Does President Putin mean what he says? Oh yes.  He always does - for good and ill.

Julian Lindley-French

Tuesday, 8 July 2014

NATO: Why the Wales Summit Must be Strategic and Ambitious


Alphen, Netherlands. 8 July.  Machiavelli wrote, “All courses of action are risky.  So prudence is not in avoiding danger (it is impossible) but calculating risk and acting decisively.  Make mistakes of ambition, not mistakes of sloth. Develop the strength to do things, not the strength to suffer”.  NATO leaders will meet in September in Wales in what is the most important Alliance gathering since the 1991 London Summit in the immediate aftermath of the Cold War. 

In 1991 they met to consider the implications of peace in Europe.  In 2014 they will meet to consider the profound and dangerous implications of the rapid shift in the global balance of power away from NATO’s member nations.  This summit will very quickly reveal whether there is sufficient unity of purpose amongst Alliance leaders to generate ambition and if they are big enough to distinguish between long-term strategy and short-term politics.  

The stakes are very high.  London in 1991 set the future orientation of the Alliance right up to 911.  In spite of the grand language of a Europe “whole and free” which set the course for NATO and EU enlargement there was an implicit question in London that has come to define the Alliance over the ensuing years, how little can be spent on defence?  Through the Wars of the Yugoslav Succession in the 1990s, the Kosovo war, 911, Afghanistan, Libya and elsewhere Europeans have been unwavering in their collective belief that whatever happens they will spend less on defence.  It is political dogma that was strengthened by the 2008 financial crash and the Eurozone crisis that has driven Europe’s retreat from strategic realism.  It has also fostered the appeasement of reality and a “we only recognise as much threat as we can afford” culture amongst leaders.

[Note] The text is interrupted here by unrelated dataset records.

(** [stats] and [stats_for_source]: the sums saturate. *)
Definition inbox_stats (P : ClientSurfaceId -> bool) (start : PresentationQueueStats) (i : ClientPresentationInbox) :
    PresentationQueueStats :=
  foldl (fun s r => match r with
                    | Frames t q _ => if P t then add_assign s (stats q) else s
                    | Event _ => s
                    end) start (pending i).
Definition stats_for_source (source : ClientSourceId) (i : ClientPresentationInbox) : PresentationQueueStats :=
  inbox_stats (fun t => bool_decide (ClientSurfaceId_source t = source))
    (default PresentationQueueStats_default (completed i !! source)) i.
End Inbox.
Arguments ClientPresentationInbox B : clear implicits.
Arguments Slot B : clear implicits.

(** ** Local surfaces *)
Section Local.
Context {B : Type}.
Implicit Types (i : ClientPresentationInbox B) (q : PendingClientEvents unit B) (r : Slot B).
#[local] Arguments plan_slots : simpl never.
#[local] Arguments plan : simpl never.

(** One record of the inbox and the record of the queue it stands for: without smoothing a
    mailbox in the inbox holds exactly one commit. *)
Inductive matches : Slot B -> PendingEvent unit B -> Prop :=
  | matches_event e :
      (forall c, event_kind e <> Commit c) -> matches (Event e) (MkPendingEvent (tt, e) false)
  | matches_frames s m b t c :
      first m = Some (t, c) -> second m = None -> maximum_age m = None ->
      matches (Frames s m b) (MkPendingEvent (tt, MkClientSurfaceEvent s (Commit c)) b).

Definition related i q : Prop := Forall2 matches (pending i) q /\ intervals i = ∅.

Lemma matches_one e :
  (forall c, event_kind e <> Commit c) -> Forall2 matches [Event e] [MkPendingEvent (tt, e) false].
Proof. intros He. constructor; [by constructor|constructor]. Qed.

Lemma matches_record r p : matches r p -> slot_record r = plan_record tt p.
Proof.
  intros [e He|s q b t c H1 H2 _]; unfold plan_record; cbn.
  - done.
  - unfold newest. by rewrite H1, H2.
Qed.
Lemma plan_related s k l q : Forall2 matches l q -> plan_slots s k l = plan s k (plan_record tt <$> q).
Proof.
  intros H. unfold plan_slots. f_equal.
  induction H as [|r p l q Hr _ IH]; [done|]. cbn. by rewrite IH, (matches_record _ _ Hr).
Qed.

Lemma collapse_related l q : Forall2 matches l q -> Forall2 matches (collapse_history l) q.
Proof.
  induction 1 as [|r p l q Hr _ IH]; [constructor|]. constructor; [|done].
  destruct Hr as [e He|s m b t c H1 H2 H3]; [by constructor|].
  unfold keep_latest. rewrite H2. by econstructor.
Qed.

Lemma push_single c now (m : PresentationMailbox (ClientSurfaceState B)) :
  second m = None -> maximum_age m = None ->
  first (Mailbox.push c now m).1 = Some (now, c) /\ second (Mailbox.push c now m).1 = None /\
  maximum_age (Mailbox.push c now m).1 = None.
Proof. intros H2 H3. unfold push. rewrite H3, (bool_decide_true (None = None)), orb_true_r by done. done. Qed.

Lemma enqueue_single c now (m : PresentationMailbox (ClientSurfaceState B)) :
  second m = None -> maximum_age m = None ->
  first (enqueue_commit c now m) = Some (now, c) /\ second (enqueue_commit c now m) = None /\
  maximum_age (enqueue_commit c now m) = None.
Proof. intros H2 H3. unfold enqueue_commit. by destruct (is_some_and _ _); apply push_single. Qed.

Lemma commit_related s c now i q :
  related i q ->
  related (commit s c now i) (PendingEvents.push tt (MkClientSurfaceEvent s (Commit c)) q).1.
Proof.
  intros [Hl Hi]. unfold commit, PendingEvents.push, insert_event, plan_event. cbn [surface event_kind Kind_of].
  rewrite (plan_related _ _ _ _ Hl). destruct (plan _ _ _) as [[index|] fl] eqn:Hplan; cbn.
  - pose proof Hplan as (a & p & b & old & -> & -> & Hr & Hm & Hfl & _)%plan_commit_found.
    rewrite list_lookup_middle by done. destruct p as [x fp]. cbn in Hr, Hfl. subst x fl. cbn.
    apply Forall2_app_inv_r in Hl as (la & lb & Ha & Hb & Hp).
    assert (Hlen : length la = length a) by (by eapply Forall2_length).
    inversion Hb as [|r' p' lb' q' Hr' Hlb]; subst. rewrite Hp.
    rewrite list_lookup_middle by done.
    inversion Hr' as [e He|s' m b' t c' H1 H2 H3]; subst; [by destruct (He old)|].
    replace (newest m) with (Some old) by (unfold newest; by rewrite H2, H1).
    destruct (enqueue_single (carry_unobserved_content_from old c) now m H2 H3) as (E1 & E2 & E3).
    destruct fp; (split; [|done]); cbn.
    + rewrite !insert_app_r_alt, Hlen, Nat.sub_diag by lia. cbn.
      apply Forall2_app; [done|]. constructor; [by econstructor|done].
    + rewrite <- Hlen at 1. rewrite !delete_middle. apply Forall2_app; [by apply Forall2_app|].
      constructor; [by econstructor|done].
  - rewrite Hi. rewrite lookup_empty. split; [|done]. cbn.
    apply Forall2_app; [by destruct fl; [apply collapse_related|]|].
    constructor; [|done]. by econstructor.
Qed.

Lemma push_related e now i q :
  related i q -> related (push_at e now i).1 (PendingEvents.push tt e q).1.
Proof.
  intros [Hl Hi]. unfold push_at. destruct (demand e i) as [m d]. cbn. destruct e as [s k].
  destruct k as [| c | | | |]; cbn; try (split; [|done]; cbn;
    apply Forall2_app; [by apply collapse_related|by apply matches_one]).
  - by apply commit_related.
  - split; [|done]. cbn. unfold PendingEvents.push, insert_event, plan_event. cbn.
    rewrite (plan_related _ _ _ _ Hl), plan_metadata_barrier.
    destruct (replacement _) as [index|] eqn:Hrep; cbn; [|apply Forall2_app; [done|by apply matches_one]].
    assert (exists p, q !! index = Some p) as [p ->].
    { destruct (plan s KMetadata (plan_record tt <$> q)) as [o fl] eqn:Hplan. cbn in Hrep. subst o.
      apply plan_metadata_found in Hplan as (a & p & b & ? & -> & -> & _).
      exists p. by rewrite list_lookup_middle. }
    cbn. unfold carry_event. cbn.
    destruct (event_kind (record p).2); cbn;
      (apply Forall2_app; [by apply Forall2_delete|by apply matches_one]).
Qed.

Lemma pop_related now i q :
  related i q ->
  related (pop_at now i).1 (tail q) /\ (pop_at now i).2 = (fun p => (record p).2) <$> head q.
Proof.
  unfold related, pop_at. intros [Hl Hi]. remember (pending i) as slots eqn:Hs.
  destruct Hl as [|r p l q Hr Hl]; [cbn; by rewrite <- Hs|].
  destruct Hr as [e He|s m b t c H1 H2 H3]; [done|].
  unfold pop. rewrite H1, H2, H3. done.
Qed.

(** ** Runs *)
Inductive inbox_operation :=
  | PushEvent (e : ClientSurfaceEvent B) (now : instant)
  | TakeOne (now : instant)
  | DrainReady (now : instant).

Definition inbox_step (st : ClientPresentationInbox B * list (ClientSurfaceEvent B)) (o : inbox_operation) :
    ClientPresentationInbox B * list (ClientSurfaceEvent B) :=
  match o with
  | PushEvent e now => ((push_at e now st.1).1, st.2)
  | TakeOne now => let r := pop_at now st.1 in (r.1, st.2 ++ option_list r.2)
  | DrainReady now => let r := drain_ready now st.1 in (r.1, st.2 ++ r.2)
  end.
Definition queue_step (st : PendingClientEvents unit B * list (ClientSurfaceEvent B)) (o : inbox_operation) :
    PendingClientEvents unit B * list (ClientSurfaceEvent B) :=
  match o with
  | PushEvent e _ => ((PendingEvents.push tt e st.1).1, st.2)
  | TakeOne _ =>
      match pop_front st.1 with Some (r, q) => (q, st.2 ++ [r.2]) | None => st end
  | DrainReady _ => ([], st.2 ++ (snd <$> records st.1))
  end.

Lemma pops_related now q i :
  related i q ->
  related (pops (length q) now i).1 [] /\ (pops (length q) now i).2 = (fun p => (record p).2) <$> q.
Proof.
  revert i. induction q as [|p q IH]; intros i Hr; [done|]. cbn.
  destruct (pop_related now i (p :: q) Hr) as [Hr' He]. destruct (pop_at now i) as [i' e]. cbn in *. subst e.
  destruct (IH i' Hr') as [Hr'' Hl]. destruct (pops (length q) now i') as [i'' l]. cbn in *. by subst.
Qed.

Lemma step_related o i q out :
  related i q ->
  related (inbox_step (i, out) o).1 (queue_step (q, out) o).1 /\
  (inbox_step (i, out) o).2 = (queue_step (q, out) o).2.
Proof.
  intros Hr. destruct o as [e now|now|now]; cbn.
  - split; [by apply push_related|done].
  - destruct (pop_related now i q Hr) as [Hr' ->]. by destruct q; cbn in *; rewrite ?app_nil_r.
  - unfold drain_ready. rewrite (list.Forall2_length _ _ _ (proj1 Hr)).
    destruct (pops_related now q i Hr) as [Hr' ->]. split; [done|]. unfold records.
    by rewrite <- list_fmap_compose.
Qed.
End Local.
Arguments inbox_operation B : clear implicits.

(** C33 (inbox-equivalence). For local surfaces, those without smoothing, the presenter's
    inbox hands out exactly what the event queue of [pending.rs] does, whatever is pushed
    and taken at whatever times. *)
Theorem inbox_matches_queue (B : Type) (os : list (inbox_operation B)) :
  (foldl inbox_step (Inbox_default, []) os).2 = (foldl queue_step ([], []) os).2.
Proof.
  assert (H : forall i q out, related i q ->
    (foldl inbox_step (i, out) os).2 = (foldl queue_step (q, out) os).2).
  { induction os as [|o os IH]; intros i q out Hr; [done|]. cbn.
    destruct (step_related o i q out Hr) as [Hr' He].
    destruct (inbox_step (i, out) o) as [i' out'], (queue_step (q, out) o) as [q' out'']. cbn in *. subst.
    by apply IH. }
  apply H. by split.
Qed.

(** ** Smoothed surfaces

    What a presenter that drains at every opportunity shows of one surface: the revisions
    of its commits and whether they map it, between the controls. *)
Section Smoothed.
Context {B : Type}.
Implicit Types (i : ClientPresentationInbox B) (r : Slot B) (l : list (Slot B)) (s : ClientSurfaceId).

Inductive mark := Shown (rev : Z) (shows : bool) | Control (e : ClientSurfaceEvent B).
Definition commit_mark (c : ClientSurfaceState B) : mark := Shown (revision c) (mapped c).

With Russia’s invasion of Ukraine, the creation of the Islamic State on NATO’s strategic doorstep and the steady march of the Islamist anti-state, Iran and its nuclear ambitions, the rapid rise of strategic China, proliferation of destructive technologies across the world and a range of other potential threats it is clear that such self-deluding dogma must be challenged.  Indeed, with NATO leaving Afghanistan the twenty-first century is finally beginning for the Alliance in Wales.  Therefore, the Wales Summit should be the place where NATO properly and finally begins to prepare for the global Cold Peace that is being inexorably fashioned beyond Alliance borders in the battle between a West that is no longer a place but an idea and the new forces of intolerance and expansionism.

The first casualty of the Cold Peace is the assumption that the Americans will always be able to defend Europe irrespective of Europe’s own defence.   Indeed, a if not the central issue at Wales should be the fashioning of a new twenty-first century transatlantic security contract founded on two principles of political realism.  First, NATO Europe can no longer play at Alliance.  The vital need for the United States to maintain credible influence and deterrence in Asia, Europe and the Middle East means that Europe’s defence can only be assured in the first instance by Europeans able and capable of acting autonomously in and around Europe.  Second, a total security concept will be needed.  All security and defence tools from intelligence to armed force, civil and military must be fashioned to prevent conflicts upstream but also to engage in conflict if needs be when, where and how it happens. 

That means forces and resources shaped to face the world as it is not as leaders would like to be.  Therefore, if London was the defence premium summit Wales must be the defence re-engagement summit built on the principle that “security and defence matters”. 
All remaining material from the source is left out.